In Chiclayo three of us were together in another very nice Rotary house. We almost never saw our “host dad” because he was busy working but the employee was super nice and became our friend/ host anyway. She was only 19 so when we had down time we went out exploring the city or sat talking with her and playing with the puppy.(Yoko is a 6 month mini poodle and he is adorable!!! ) The highlights of Chiclayo were definitely the pyramids of Tucume and Senor de Sipan. He is a fairly recent discovery (1987) but they estimate his tomb to be from the year 300. We went to see the tombs where he was found as well as the museum devoted entirely to him and his ancient culture. It is quite honestly the best museum I have ever been to and definitely worth a visit for anyone in the area. It was opened in 2002 and is top quality! The pyramids are from the culture Chimu and are about 1000 year old. We got to see their building technique and art work up close but the best part was hiking to the lookout. There are 26 pyramids in total and from the lookout you can see the entire valley. Two friends and I continued hiking upward from there and managed to make it to the highest point in the entire province.

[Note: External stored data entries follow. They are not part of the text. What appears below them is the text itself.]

Lemma CreateMetricsDaemonSet_valid i hash ls topology :
  ls ≠ ∅ → ds_valid [tpl_Name (GetMetricsConfigMap i)] (CreateMetricsDaemonSet i hash ls topology).
Proof.
  intros Hls. destruct (oc_mounts_provided i hash ls ∅ topology (mkDaemonSet "" "" ∅
    (mkPodTemplateSpec ∅ ∅ (mkPodSpec None "" None "" [] [] [] None "" None)))
    false "" (mkPod "" "" ∅ "" None "")) as (_ & _ & Hprov & _).
  split; [|done]. split; [done|by apply NoDup_singleton| | |exact Hprov].
  - cbn [ds_Template CreateMetricsDaemonSet pt_Spec ps_Volumes]. names_apart.
  - apply Forall_cons_2; [|apply Forall_nil_2]. mounts_apart.
Qed.

Lemma ovnConfigJob_valid i ls endpoint pod :
  job_valid [tpl_Name (ocScripts i); tpl_Name (ocExtraScripts i)] (ovnConfigJob i ls endpoint pod).
Proof.
  destruct (oc_mounts_provided i "" ls ∅ None (mkDaemonSet "" "" ∅
    (mkPodTemplateSpec ∅ ∅ (mkPodSpec None "" None "" [] [] [] None "" None)))
    false endpoint pod) as (_ & _ & _ & Hprov).
  split; [|left]. split; [done|by apply NoDup_singleton| | |exact Hprov].
  - cbn [job_Spec ovnConfigJob ps_Volumes]. names_apart.
  - apply Forall_cons_2; [|apply Forall_nil_2]. mounts_apart.
Qed.

(** ** Services and config maps *)

Ltac service_parts :=
  repeat split; cbn; try done;
  try (apply (bool_decide_unpack _); vm_compute; exact Logic.I).

Lemma Service_valid name i ls sel : sel ≠ ∅ → service_valid (Service_ name i ls sel).
Proof.
  intros Hsel. unfold Service_. destruct (isSB i), (db_metrics_on i); service_parts.
Qed.

Lemma HeadlessService_valid name i ls sel :
  sel ≠ ∅ → service_valid (HeadlessService name i ls sel).
Proof.
  intros Hsel. unfold HeadlessService. destruct (isSB i); service_parts.
Qed.

Lemma metricsService_valid name ns ls sel :
  sel ≠ ∅ → service_valid (mkService name ns ls
    (mkServiceSpec sel [mkServicePort "metrics" MetricsPort ProtocolTCP] false "" "")).
Proof.
  intros Hsel. service_parts.
Qed.

(** Two config maps of a resource: the suffixes differ. *)
Lemma suffixes_apart (n s1 s2 : string) : s1 ≠ s2 → NoDup [n +:+ s1; n +:+ s2].
Proof.
  intros Hs. apply NoDup_cons_2; [|by apply NoDup_singleton].
  rewrite list_elem_of_singleton. intros Heq. apply Hs. clear Hs.
  induction n as [|c n IH]; [exact Heq|]. apply IH. by injection Heq.
Qed.

Lemma dbServiceConfigMaps_apart i sn : NoDup (tpl_Name <$> dbServiceConfigMaps i sn).
Proof.
  unfold dbServiceConfigMaps. destruct (db_metrics_on i); [by apply suffixes_apart|].
  by apply NoDup_singleton.
Qed.
Lemma ndServiceConfigMaps_apart i sn : NoDup (tpl_Name <$> ndServiceConfigMaps i sn).
Proof.
  unfold ndServiceConfigMaps. destruct (nd_metrics_on i); [by apply suffixes_apart|].
  by apply NoDup_singleton.
Qed.
End builders.
(* ===== verification/Selection.v ===== *)
(** * The services reach the pods

    The services and the disruption budget a reconciler writes select pods of the
    workload it writes in the same run, and the pods it looks for are those: every
    selector of a run is made from the labels of the pod template. *)
From S2P Require Import Prelude Prog Triples K8s Lib Api ApiMethods Calls Shared.
From S2P Require Import SharedProofs Client DBManifests DBController CtlNetworks.
From S2P Require Import CtlManifests CtlController NorthdManifests NorthdController.
From S2P Require Import DBManifestProofs NorthdManifestProofs CtlManifestProofs.
From S2P Require Import DBProofs NorthdProofs CtlProofs Validity ValidRuns.
#[local] Open Scope go_scope.

Section selection.
Context {AT : ApiTypes} {CL : CondLib} {L : Lib}.

(** The label the StatefulSet controller gives a pod: its name. *)
Definition podNameLabel : string := "statefulset.kubernetes.io/pod-name".

(** A selector of pods with the labels [wl], or of one of them by name. *)
Definition selects (wl sel : gmap string string) : Prop := delete podNameLabel sel = wl.

Inductive handle_selects (wl : gmap string string) : SvcHandle → Prop :=
| new_handle_selects svc o h :
    selects wl (ss_Selector (svc_Spec svc)) → NewService svc o = Okay h → handle_selects wl h
| annotated_handle_selects a h : handle_selects wl h → handle_selects wl (AddAnnotation a h).

(** What a request says of the pods it is about.  The ones that are served, with the
    labels [served]: a StatefulSet or the metrics DaemonSet makes them; services, the
    disruption budget and the clientset's list select them.  The ones a run looks for,
    with the labels [listed]: the DaemonSet of ovn-controller makes them. *)
Definition for_pods (served listed : gmap string string) (ev : event Ext) : Prop :=
  match ev with Ev e _ =>
    match e with
    | StatefulSetCreateOrPatch s _ =>
        pt_Labels (sts_Template s) = served ∧ sts_Selector s = served
    | DaemonSetCreateOrPatch d _ =>
        (ds_Name d = ServiceNameOVNControllerMetrics → pt_Labels (ds_Template d) = served) ∧
        (ds_Name d = ServiceNameOVNController → pt_Labels (ds_Template d) = listed)
    | PDBCreateOrPatch p _ => pdb_Selector p = served
    | ServiceCreateOrPatch h _ => handle_selects served h
    | ClientsetListPods _ s => s = labels_String served
    | ListPods _ s => s = listed
    | _ => True
    end
  end.

Definition selecting {I} (J : I → Prop) (served listed : gmap string string) {X A} (m : Go I X A)
    (R : A → Prop) : Prop :=
  triple (λ _, True) (for_pods served listed) True J m R.

Lemma selecting_lift_go {I X A} (J : I → Prop) wl wl' (g : go A) :
  selecting J wl wl' (X := X) (lift_go g) (λ r, ∀ a, r = Okay a → g = GOk a).
Proof.
  unfold lift_go. destruct g; [apply triple_ret|apply triple_ret|by apply triple_panic];
    by intros ? [= <-].
Qed.

Context {VL : VolumeLaws L} {ML : ManifestLaws L}.

(** The selector of one pod, by its name. *)
Lemma one_pod_selects sn pod :
  selects {[AppSelector := sn]}
    (<[podNameLabel := pod]> {[AppSelector := sn]} : gmap string string).
Proof.
  unfold selects. rewrite AppSelector_service, delete_insert_eq.
  by rewrite delete_singleton_ne.
Qed.

(** ** OVNNorthd *)

Lemma nd_service_selects i ls pod o h :
  NewService (nd_MetricsService pod i ls (ndSelectorLabels pod)) o = Okay h →
  handle_selects nd_labels h.
Proof. apply new_handle_selects. apply one_pod_selects. Qed.

Lemma ndReconcileNormal_selects i :
  selecting (nd_like i) nd_labels nd_labels ndReconcileNormal (λ _, True).
Proof.
  unfold selecting, ndReconcileNormal.
  triples (idtac; lazymatch goal with
    | |- triple _ _ _ _ (bind (lift_go (nd_StatefulSet _ _ _ _ _ _)) _) _ =>
        eapply triple_bind; [apply selecting_lift_go|intros ? ?]
    end) with (try first [exact Logic.I | by apply nd_like_rbac | assumption
                         | by eapply nd_service_selects]).
  match goal with H : ∀ _, _ → nd_StatefulSet _ _ _ _ _ _ = _ |- _ =>
    destruct (nd_StatefulSet_frame _ _ _ _ _ _ _ (H _ eq_refl)) as (_ & Hsel & Hlab & _) end.
  by split.
Qed.

(** ** OVNController *)

Lemma CreateOVNDaemonSet_labels i h topology ds :
  CreateOVNDaemonSet i h ovn_labels topology = GOk ds →
  (ds_Name ds = ServiceNameOVNControllerMetrics → pt_Labels (ds_Template ds) = ocMetricsLabels) ∧
  (ds_Name ds = ServiceNameOVNController → pt_Labels (ds_Template ds) = ovn_labels).
Proof.
  intros Hds. rewrite (CreateOVNDaemonSet_Name _ _ _ _ _ Hds). split; [done|]. intros _.
  by destruct (CreateOVNDaemonSet_frame _ _ _ _ _ Hds) as (_ & _ & ? & _).
Qed.

Lemma oc_service_selects i ls o h :
  NewService (oc_MetricsService ocMetricsServiceName i ls ocMetricsLabels) o = Okay h →
  handle_selects ocMetricsLabels h.
Proof.
  apply new_handle_selects. unfold selects, ocMetricsLabels. cbn [svc_Spec oc_MetricsService ss_Selector].
  by rewrite AppSelector_service, delete_insert_ne, delete_singleton_ne.
Qed.

Lemma ocReconcileNormal_selects i :
  selecting (oc_like i) ocMetricsLabels ovn_labels ocReconcileNormal (λ _, True).
Proof.
  unfold selecting, ocReconcileNormal.
  triples (idtac; lazymatch goal with
    | |- triple _ _ _ _ (bind (lift_go (CreateOVNDaemonSet _ _ _ _)) _) _ =>
        eapply triple_bind; [apply selecting_lift_go|intros ? ?]
    end) with (try first [exact Logic.I | by apply oc_like_rbac | assumption
                         | by eapply oc_service_selects]).
  - match goal with Hs : ∀ _, _ → CreateOVNDaemonSet _ _ _ _ = _ |- _ =>
      by eapply CreateOVNDaemonSet_labels, Hs end.
  - unfold for_pods, ovn_labels. by rewrite AppSelector_service.
Qed.

(** ** OVNDBCluster *)

(** The labels of the pods of a database. *)
Definition db_labels (sn : string) : gmap string string := {[AppSelector := sn]}.
Definition db_serves (sn : string) (i : OVNDBCluster) : Prop := dbServiceName i = sn.
Abbreviation db_selecting sn := (selecting (db_serves sn) (db_labels sn) (db_labels sn)).

Lemma db_serves_rbac sn cs i :
  db_serves sn i → db_serves sn (foldl (λ i c, OVNDBCluster_RbacConditionsSet c i) i cs).
Proof. revert i. induction cs as [|c cs IH]; intros i Hi; [done|]. by apply IH. Qed.

Ltac db_leaf := first [ exact Logic.I | by apply db_serves_rbac | assumption ].

Lemma NewService_selects sn svc o :
  selects (db_labels sn) (ss_Selector (svc_Spec svc)) →
  db_selecting sn (orReturn (NewService svc o)) (handle_selects (db_labels sn)).
Proof.
  intros Hs. unfold orReturn. destruct (NewService svc o) as [h|] eqn:Hh; [|by apply triple_return].
  apply triple_ret. by eapply new_handle_selects.
Qed.

Lemma db_labels_select sn : selects (db_labels sn) (db_labels sn).
Proof. unfold selects, db_labels. by rewrite AppSelector_service, delete_singleton_ne. Qed.

Lemma clusterService_selects sn name :
  db_selecting sn (clusterService name (db_labels sn)) (handle_selects (db_labels sn)).
Proof.
  unfold selecting. triples (idtac; lazymatch goal with
    | |- triple _ _ _ _ (bind (orReturn _) _) _ =>
        eapply triple_bind; [apply NewService_selects, db_labels_select|intros ? ?]
    | |- triple _ _ _ _ (orReturn _) _ => apply NewService_selects, db_labels_select
    end) with (try db_leaf).
  destruct (bool_decide (GetServiceType _ = _)); [by apply annotated_handle_selects|done].
Qed.

Lemma podService_selects sn pod : db_selecting sn (podService sn pod) (λ _, True).
Proof.
  unfold selecting. triples (idtac; lazymatch goal with
    | |- triple _ _ _ _ (bind (orReturn _) _) _ =>
        eapply triple_bind; [apply NewService_selects|intros ? ?]
    end) with (try db_leaf).
  unfold podSelectorLabels. cbn [svc_Spec Service_ ss_Selector].
  unfold selects, db_labels. rewrite AppSelector_service.
  by rewrite delete_insert_ne, delete_singleton_eq by done.
Qed.

Lemma dbReconcileServices_selects sn :
  db_selecting sn (dbReconcileServices (db_labels sn) sn) (λ _, True).
Proof.
  unfold selecting. triples (idtac; lazymatch goal with
    | |- triple _ _ _ _ (bind (clusterService _ _) _) _ =>
        eapply triple_bind; [apply clusterService_selects|intros ? ?]
    | |- triple _ _ _ _ (podService _ _) _ => apply podService_selects
    end) with (try db_leaf).
Qed.

(** The names of a run agree. *)
Ltac served := repeat match goal with
  | H : db_serves ?sn ?i |- context [dbServiceName ?i] => rewrite H
  end; try done.

Lemma dbReconcileNormal_selects sn : db_selecting sn dbReconcileNormal (λ _, True).
Proof.
  unfold selecting, dbReconcileNormal.
  triples (idtac; lazymatch goal with
    | |- triple _ _ _ _ (bind (lift_go (StatefulSet _ _ _ _ _)) _) _ =>
        eapply triple_bind; [apply selecting_lift_go|intros ? ?]
    | H : db_serves sn ?i |- triple _ _ _ _ (dbReconcileServices _ (dbServiceName ?i)) _ =>
        rewrite H; apply dbReconcileServices_selects
    end) with (try db_leaf).
  - match goal with Hi : db_serves sn ?i, Hs : ∀ _, _ → StatefulSet _ _ _ _ _ = _ |- _ =>
      destruct (StatefulSet_frame _ _ _ _ _ _ (Hs _ eq_refl)) as (_ & Hsel & Hlab & _) end.
    cbn. rewrite Hsel, Hlab. served.
  - cbn. served.
  - cbn. served; unfold db_labels; by rewrite AppSelector_service.
Qed.

(** ** Reconcile *)

(** A guard about the resource that was fetched, the resource being known. *)
Lemma guarded_fetched {A} (f : A → event Ext) `{!Inj (=) (=) f}
    (G : A → list (event Ext) → event Ext → Prop) P tr a :
  guarded (λ t ev, ∃ j, head t = Some (f j) ∧ G j t ev) P tr → head tr = Some (f a) →
  guarded (G a) P tr.
Proof.
  intros Hg Ha t ev t' -> Hev. destruct (Hg t ev t' eq_refl Hev) as (j & Hj & Hf).
  destruct t as [|e t]; [done|]. cbn in Ha, Hj. rewrite Ha in Hj. by simplify_eq.
Qed.

#[export] Instance fetched_db_inj req :
  Inj (=) (=) (λ i, Ev (GetOVNDBCluster req) (Okay i) : event Ext).
Proof. intros i j Heq. apply (f_equal fetched) in Heq. by injection Heq. Qed.
#[export] Instance fetched_nd_inj req :
  Inj (=) (=) (λ i, Ev (GetOVNNorthd req) (Okay i) : event Ext).
Proof. intros i j Heq. apply (f_equal fetched) in Heq. by injection Heq. Qed.

Definition speaks_of_pods (ev : event Ext) : Prop :=
  match ev with Ev e _ =>
    match e with
    | StatefulSetCreateOrPatch _ _ | DaemonSetCreateOrPatch _ _ | PDBCreateOrPatch _ _
    | ServiceCreateOrPatch _ _ | ClientsetListPods _ _ | ListPods _ _ => True
    | _ => False
    end
  end.

Lemma selecting_guarded {I X} (J : I → Prop) served listed (normal : Go I X RE) R i :
  selecting J served listed normal R → J i →
  wpM normal i (λ tr _, guarded (λ _, for_pods served listed) speaks_of_pods tr).
Proof. intros Hn Hi. by eapply guarded_local. Qed.

Lemma for_pods_all served listed tr :
  guarded (λ _, for_pods served listed) speaks_of_pods tr → Forall (for_pods served listed) tr.
Proof.
  intros Hg. apply Forall_forall. intros ev (t1 & t2 & ->)%list_elem_of_split.
  assert (speaks_of_pods ev ∨ for_pods served listed ev) as [Hs|?]; [|by eapply Hg|done].
  destruct ev as [R []]; cbn; tauto.
Qed.

(** C19. Every selector a run writes, or looks for pods with, is made from the labels of
    the pods the run makes.  The services and the disruption budget of a database select the
    pods of its StatefulSet; the metrics services of northd those of its StatefulSet; the
    metrics service of an OVNController those of the metrics DaemonSet, and its
    configuration jobs are for the pods of the OVN DaemonSet. *)
Theorem services_reach_pods {FL : FinalizerLaws L} req tr o :
  (∀ i, exec (OVNDBCluster_Reconcile req) tr o →
     head tr = Some (Ev (GetOVNDBCluster req) (Okay i)) →
     Forall (for_pods (db_labels (dbServiceName i)) (db_labels (dbServiceName i))) tr) ∧
  (exec (OVNNorthd_Reconcile req) tr o → Forall (for_pods nd_labels nd_labels) tr) ∧
  (exec (OVNController_Reconcile req) tr o → Forall (for_pods ocMetricsLabels ovn_labels) tr).
Proof.
  split; [|split].
  - intros i Hex Hi. apply for_pods_all.
    refine (guarded_fetched _ (λ j _, for_pods (db_labels (dbServiceName j))
      (db_labels (dbServiceName j))) _ _ _ _ Hi).
    revert Hex. apply (reconcile_guarded _ dbInitStatus (λ i, i) (λ _, false)); try done.
    + intros [R []]; cbn; tauto.
    + intros j _ _. eapply wpM_mono; [|apply (selecting_guarded _ _ _ _ _ _
        (dbReconcileNormal_selects (dbServiceName j))); done].
      intros tr' o'. cbn beta. apply guarded_mono. intros t ev _ Ht. by exists j.
  - intros Hex. apply for_pods_all. revert Hex.
    apply (reconcile_guarded _ ndInitStatus (λ i, i) (λ _, false)); try done.
    + intros [R []]; cbn; tauto.
    + intros i _ _. by apply (selecting_guarded _ _ _ _ _ _ (ndReconcileNormal_selects i)).
  - intros Hex. apply for_pods_all. revert Hex.
    apply (reconcile_guarded _ ocInitStatus ocInitMaps oc_isNew); try done.
    + intros [R []]; cbn; tauto.
    + intros i _ _. by apply (selecting_guarded _ _ _ _ _ _ (ocReconcileNormal_selects i)).
Qed.
End selection.
(* ===== verification/Watches.v ===== *)
(** * What a reconciliation depends on wakes it up

    The watches that [SetupWithManager] registers, against what the reconcilers read
    and write: whatever secret, topology or other custom resource of its namespace a
    reconciliation reads, a change of it is mapped to a request for the resource; and the
    kinds of objects a reconciler touches are owned or watched, a few apart. *)
From S2P Require Import Prelude Prog Triples K8s Lib Api ApiMethods Calls Shared.
From S2P Require Import SharedProofs Client ClientProofs DBManifests DBController CtlNetworks.
From S2P Require Import CtlManifests CtlController NorthdManifests NorthdController.
From S2P Require Import DBProofs NorthdProofs CtlProofs Slices Webhook Manager Confinement.
#[local] Open Scope go_scope.

Section watches.
Context {AT : ApiTypes} {CL : CondLib} {L : Lib}.

(** ** What a request is about *)
Definition kind_of_object (o : Object) : list Kind :=
  match o with
  | ObjOVNDBCluster _ => [ovnv1_CR CROVNDBCluster]
  | ObjOVNNorthd _ => [ovnv1_CR CROVNNorthd]
  | ObjOVNController _ => [ovnv1_CR CROVNController]
  | ObjOther _ => []
  end.

Definition kind_of (k : ObjKind) : Kind :=
  match k with
  | KService => corev1_Service
  | KConfigMap => corev1_ConfigMap
  | KDNSData => infranetworkv1_DNSData
  | KDeployment => appsv1_Deployment
  | KDaemonSet => appsv1_DaemonSet
  end.

(** The kinds of the objects that a request reads or writes. *)
Definition touched (ev : event Ext) : list Kind :=
  match ev with Ev e _ =>
    match e with
    | GetOVNDBCluster _ | ListOVNDBClusters _ _ => [ovnv1_CR CROVNDBCluster]
    | GetOVNNorthd _ => [ovnv1_CR CROVNNorthd]
    | GetOVNController_ _ | ListOVNControllers _ => [ovnv1_CR CROVNController]
    | ListNames k _ | ListByField k _ _ _ => [ovnv1_CR k]
    | NewHelper o | PatchInstance o => kind_of_object o
    | GetService _ _ | UpdateService _ | GetServiceWithName _ _ | GetServicesListWithLabel _ _
    | DeleteServicesWithLabel _ _ | ServiceCreateOrPatch _ _ => [corev1_Service]
    | GetDeployment _ _ | UpdateDeployment _ => [appsv1_Deployment]
    | GetNAD _ _ | CreateNAD _ | UpdateNAD _ | GetNADWithName _ _ =>
        [netattdefv1_NetworkAttachmentDefinition]
    | Delete k _ _ => [kind_of k]
    | ListPods _ _ | ClientsetListPods _ _ | VerifyNetworkStatusFromAnnotation _ _ _ =>
        [corev1_Pod]
    | CreateOrPatchDNSData _ _ => [infranetworkv1_DNSData]
    | ReconcileRbac _ _ => [corev1_ServiceAccount; rbacv1_Role; rbacv1_RoleBinding]
    | ValidateCACertSecret _ | ValidateCertSecret _ _ => [corev1_Secret]
    | EnsureConfigMaps _ _ _ => [corev1_ConfigMap]
    | EnsureServiceTopology _ _ _ _ | EnsureDeletedTopologyRef _ _ => [topologyv1_Topology]
    | StatefulSetCreateOrPatch _ _ => [appsv1_StatefulSet]
    | DaemonSetCreateOrPatch _ _ => [appsv1_DaemonSet]
    | PDBCreateOrPatch _ _ | DeletePDBWithName _ _ => [policyv1_PodDisruptionBudget]
    | DoJob _ _ _ _ _ => [batchv1_Job]
    | GetDNSClusterDomain | NowUnix => []
    end
  end.

(** The secrets and topologies that a request reads are named in the specification. *)
Definition reads_named (spec : CommonSpec) (ev : event Ext) : Prop :=
  match ev with Ev e _ =>
    match e with
    | ValidateCACertSecret n => names_object spec (nn_Name n)
    | ValidateCertSecret svc _ => ∀ n, tls_SecretName svc = Some n → names_object spec n
    | EnsureServiceTopology ref _ _ _ => ∀ t, ref = Some t → names_object spec (tr_Name t)
    | _ => True
    end
  end.

(** The kinds of its inputs: other custom resources, secrets and topologies. *)
Definition input_kinds (ev : event Ext) : list Kind :=
  match ev with Ev e _ =>
    match e with
    | ListOVNDBClusters _ _ => [ovnv1_CR CROVNDBCluster]
    | ListOVNControllers _ => [ovnv1_CR CROVNController]
    | ValidateCACertSecret _ | ValidateCertSecret _ _ => [corev1_Secret]
    | EnsureServiceTopology _ _ _ _ => [topologyv1_Topology]
    | _ => []
    end
  end.

(** The kinds whose changes reach the controller. *)
Definition reaching (c : Controller) : list Kind :=
  ovnv1_CR (ctl_For c) :: ctl_Owns c ++ (watch_Object <$> ctl_Watches c).

(** What is shown of each request of a reconciliation. *)
Definition among (l kinds : list Kind) : bool := forallb (λ k, bool_decide (k ∈ kinds)) l.
Definition accounted (spec : CommonSpec) (c : Controller) (unwatched : list Kind)
    (ev : event Ext) : Prop :=
  reads_named spec ev ∧ among (input_kinds ev) (watch_Object <$> ctl_Watches c) = true ∧
  among (touched ev) (reaching c ++ unwatched) = true.

Definition accounts {I} {CR : CustomResource I} {X A} spec c unwatched (m : Go I X A)
    (R : A → Prop) : Prop :=
  triple (λ _, True) (accounted spec c unwatched) True (λ i, cr_Spec i = spec) m R.

Lemma names_ca spec :
  nonempty (tls_CaBundleSecretName (cs_TLS spec)) = true →
  names_object spec (tls_CaBundleSecretName (cs_TLS spec)).
Proof. intros Hn. left. split; [done|]. intros Heq. by rewrite Heq in Hn. Qed.

(** The specification stays what it was. *)
Ltac use_spec :=
  cbn beta in *;
  repeat match goal with
  | H : cr_Spec ?a = ?s |- context [cr_Spec ?a] => rewrite H
  | H : cr_Spec ?a = ?s, H' : context [cr_Spec ?a] |- _ =>
      lazymatch H' with H => fail | _ => rewrite H in H' end
  end.
Ltac account_leaf :=
  unfold updConds in *; cbn beta iota in *; autorewrite with cr; use_spec;
  first [ exact Logic.I | congruence
        | split;
          [ cbn; first [ exact Logic.I | by apply names_ca
                  | intros ? Hn; unfold names_object; rewrite Hn; cbn; tauto ]
          | split; vm_compute; reflexivity ] ].
Tactic Notation "accounts_by" tactic3(known) :=
  unfold accounts; triples known with (try by account_leaf).

Lemma foldl_spec {I} {CR : CustomResource I} (set : Condition → I → I) cs i :
  (∀ c i, cr_Spec (set c i) = cr_Spec i) → cr_Spec (foldl (λ i c, set c i) i cs) = cr_Spec i.
Proof. intros Hset. revert i. induction cs as [|c cs IH]; intros i; cbn; [done|]. by rewrite IH. Qed.

(** ** OVNNorthd *)
Definition northd_unwatched : list Kind := [appsv1_Deployment].

Lemma ndReconcileNormal_accounts spec :
  accounts spec northdController northd_unwatched ndReconcileNormal (λ _, True).
Proof.
  accounts_by fail. by rewrite foldl_spec.
Qed.

(** ** OVNDBCluster *)
Definition db_unwatched : list Kind := [batchv1_Job; netattdefv1_NetworkAttachmentDefinition; corev1_Pod].
Lemma dbReconcileNormal_accounts spec :
  accounts spec dbClusterController db_unwatched dbReconcileNormal (λ _, True).
Proof.
  accounts_by fail. by rewrite foldl_spec.
Qed.

(** ** OVNController *)
Definition oc_unwatched : list Kind := [corev1_Pod].
Lemma ocReconcileNormal_accounts spec :
  accounts spec ovnControllerController oc_unwatched ocReconcileNormal (λ _, True).
Proof.
  accounts_by fail. { by rewrite foldl_spec. }
  match goal with H : ?x ∈ _ |- context [Delete (?x).1] =>
    rewrite !elem_of_cons, elem_of_nil in H; destruct H as [->|[->|[->|[]]]] end;
    (split; [exact Logic.I|]); split; vm_compute; reflexivity.
Qed.

(** ** Reconcile *)
Lemma reconcile_accounts {I} {CR : CustomResource I} {OI : IsObject I}
    {CRL : CustomResourceLaws I} c unwatched fetch init prepare isNew (normal : Go I RE RE) i tr o :
  (∀ r r', Ev fetch r = Ev fetch r' → r = r') →
  (∀ i, among (kind_of_object (to_object i)) (reaching c ++ unwatched) = true) →
  among [topologyv1_Topology] (reaching c ++ unwatched) = true →
  (∀ i, cr_Spec (init i) = cr_Spec i) → (∀ i, cr_Spec (prepare i) = cr_Spec i) →
  accounts (cr_Spec i) c unwatched normal (λ _, True) →
  exec (reconcile fetch init (λ i, reconcileBody (isNew i) prepare normal))
    (Ev fetch (Okay i) :: tr) o →
  Forall (accounted (cr_Spec i) c unwatched) tr.
Proof.
  intros Hread Hobj Htopo Hinit Hprep Hnormal (r & tr' & Heq & Hex).
  apply (inj2 cons) in Heq as [Hr ->]. apply Hread in Hr as <-. revert tr' o Hex.
  refine (proj1 (wp_exec _ (λ tr _, Forall (accounted (cr_Spec i) c unwatched) tr)) _).
  apply wp_bind.
  assert (accounts (cr_Spec i) c unwatched
            (reconcileInstance init (λ i, reconcileBody (isNew i) prepare normal))
            (λ _, True)) as Hbody.
  { accounts_by (idtac; lazymatch goal with
      | |- triple _ _ _ _ normal _ => apply Hnormal
      end).
    all: try (split; [exact Logic.I|split; [reflexivity|first [exact Htopo|apply Hobj]]]). }
  eapply wpM_mono; [|by apply (Hbody i)].
  intros tr [[|]|] Htr; cbn; rewrite ?app_nil_r; by apply Htr, Forall_forall.
Qed.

Incredible views… J We were Switzerland, France and the US standing together looking out over Peru. How awesome is that?

What else? The conference in Colan. I’ll start by saying that it was an interesting experience to say the least. There were some great parts and some very, very annoying parts. The great parts? We went to a gorgeous beach with lots of waves and awesome rock formations, there was a costume dance, we got to hang out with cool youth from the north, we saw the oldest church in South America, and we experienced an Interact Conference. The bad parts? The living conditions and long… long… long… lectures. The lectures are fairly self explanatory and somewhat expected but the living conditions were something else. We stayed in a school with 170 other people. We slept in a big room with thirty other people and almost no air. The lights never turned off. The mattresses didn’t have sheets or pillows, and I am quite certain that I shared my bed with about 500 other little critters. But all of that could have been passable… it was really the bathroom situation that got to me. There were three showers for 170 people and they weren’t even reliable. When there was water it came out in a dribble about as strong as a leaky faucet. When there wasn’t water we had two big plastic garbage cans full of water that we could use with buckets. But by the end of the night those were empty and we plain old didn’t have access to water. Which obviously means that the toilets didn’t work either. Ewwwwwwwwwwwwwwwwwwwww I must say I was quite happy to move on to part three of the trip.
Beach time! I loved mancora the first time we visited but now I love it even more J We stayed in a bright colored hostel with a swimming pool and cute little balconies. We spent two days living the beach life and it was fabulous. My friend from Switzerland taught me how to body surf and my friend from France went running/exploring early in the morning with me. The white sand, warm water and hot sun were heaven! And Mancora is small enough that Mercedes gave us a little bit of rein and aside from meals we were free to spend our time doing whatever. We even ate one meal in a Mexican restaurant of our picking ( we had to pay the cost difference between her cheap-o meals and our delicious one but it was well worth the price)… I can’t explain how much I have missed Mexican food! I ordered a giant burrito and savored every bite of the tortilla, cheese, and pico de gallo goodness J And it’s a good thing that the last two days were so nice because the trip home was a DISASTER! Honestly! Mercedes switched our bus company from the reliable, safe and comfortable Cruz de Sur to abominable Roggiero. Once again it was the cheaper option. I had a full 24 hours to contemplate so I made a list of the 12 deadly sins of that bus. I don’t want it to sound like this entire post is complaints but it was really so bad that it was comical. And since you guys didn’t have to experience it, you should find it entirely comical!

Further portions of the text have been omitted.